ソ連の圧政の象徴であり、最も過酷な環境であったノリリスクの収容所で、ウクライナ人と日本人が出会い、共に生きた事実は、ニコリシンが「一生忘れない」と言ったように、日宇両国民の記憶にもっと留められてもいいのではないでしょうか。

▲現在のノリリスク 写真:noblogcamera / PIXTA

また、シベリアの矯正収容所で同じくウクライナ人による蜂起を目撃した黒澤嘉幸という人物は、1991年12月にソ連崩壊の報に接したときの心境を、次のように吐露しています。

〈囚人仲間であったウクライナの親父の顔が浮かぶ。彼は言っていた。「独ソ戦が始まって、ドイツ軍がやって来た時、祖国ウクライナの旗を押し入れの奥深いところから、引きずり出して“祖国解放万歳”を叫んだ。が、再び、ソ連の支配下になった。ウクライナの旗は、また、しまい込まれてしまった。しかし、いつか、その独立の日に……」

半世紀の歳月の間、ウクライナの人々は、ソ連官憲の目を恐れながらも、祖国の旗をわが家に隠し続けていることを教えられた。《祖国を愛する》ということは、こういうことだ、今ごろ、しまい込んだままのその旗を掲げているだろう。高々と祖国の旗を……〉

僕は、ちょうどソ連崩壊直後のウクライナを訪れました。
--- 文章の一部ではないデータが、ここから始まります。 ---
(** * Dictionary-entry extraction and neologism classification

    A shallow embedding of [filter_dict_creator.py] (the headword
    extractor) and of the classification loop of [neo_classifier.py],
    with the properties of both that the specification states.

    Conventions of the embedding:
    - a Python [str] is a [string]; a character is an [ascii], read as a
      code point below 256, and [ord] is its number;
    - indices are [Z], so that [str.find] can answer [-1];
    - a Python exception is [None] in the [option] monad;
    - the local variables of the extraction loop form the record
      [state], threaded through the lines by [run];
    - a [dict] keyed by tokens is a [gmap string _], a [set] a [gset];
    - [print] writes to a stream whose encoder is a parameter, and raises
      on a character that the stream cannot encode;
    - the module [Wide] has the functions that depend on [str.lower]
      over strings of any code points, with the lowercase table of
      single characters as a parameter: there U+0130 becomes two
      characters. *)

From Stdlib Require Import ZArith Ascii DecimalString.
From stdpp Require Import base option list sorting gmap strings.

Local Open Scope Z_scope.

(** ** Characters and strings *)

Module Str.

(** [ord(c)]. *)
Definition ord (c : ascii) : Z := Z.of_N (N_of_ascii c).

Definition in_range (lo hi c : ascii) : bool :=
  ((lo <=? c) && (c <=? hi))%char.

(** The class [[a-zA-Z]]. *)
Definition is_letter (c : ascii) : bool :=
  in_range "a" "z" c || in_range "A" "Z" c.

(** The class [[A-Za-z\-']]. *)
Definition is_head_char (c : ascii) : bool :=
  in_range "A" "Z" c || in_range "a" "z" c
  || (c =? "-")%char || (c =? "'")%char.

(** [c.lower()] on code points below 256: the capitals [A-Z] and the
    Latin-1 capitals [U+00C0-U+00DE] except the sign [U+00D7] move up
    by 32, every other character stays. *)
Definition lower_char (c : ascii) : ascii :=
  if in_range "A" "Z" c
     || (in_range "192" "222" c && negb (c =? "215")%char)
  then ascii_of_N (N_of_ascii c + 32) else c.

(** [s.lower()]. *)
Fixpoint lower (s : string) : string :=
  match s with
  | EmptyString => EmptyString
  | String c r => String (lower_char c) (lower r)
  end.

(** [len(s)]. *)
Definition len (s : string) : Z := Z.of_nat (String.length s).

(** Truth value of a string in a condition: non-empty. *)
Definition truthy (s : string) : bool :=
  match s with EmptyString => false | String _ _ => true end.

(** [s[0]], which raises [IndexError] on the empty string. *)
Definition head (s : string) : option ascii :=
  match s with EmptyString => None | String c _ => Some c end.

(** [pre] is a prefix of [s]. *)
Fixpoint startswith (s pre : string) {struct pre} : bool :=
  match pre, s with
  | EmptyString, _ => true
  | String _ _, EmptyString => false
  | String p pre', String c s' => (c =? p)%char && startswith s' pre'
  end.

(** [s.find(sub)], searching from offset [i] of the original string. *)
Fixpoint find_from (sub s : string) (i : Z) : Z :=
  if startswith s sub then i
  else match s with
       | EmptyString => -1
       | String _ r => find_from sub r (i + 1)
       end.

Definition find (s sub : string) : Z := find_from sub s 0.

(** [c in chars] for a single character [c]. *)
Fixpoint mem (c : ascii) (chars : string) : bool :=
  match chars with
  | EmptyString => false
  | String d r => (c =? d)%char || mem c r
  end.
同じような時期に、40年あまりの時を経て、日本人抑留者が、ウクライナ人の「仲間」を思い出していたことを知って、驚くとともに涙が出そうになりました。

ソ連崩壊という歴史的出来事を、ウクライナ人と日本人が遠く離れたウクライナと日本、それぞれの地で同じ思いで眺めていたかもしれないからです。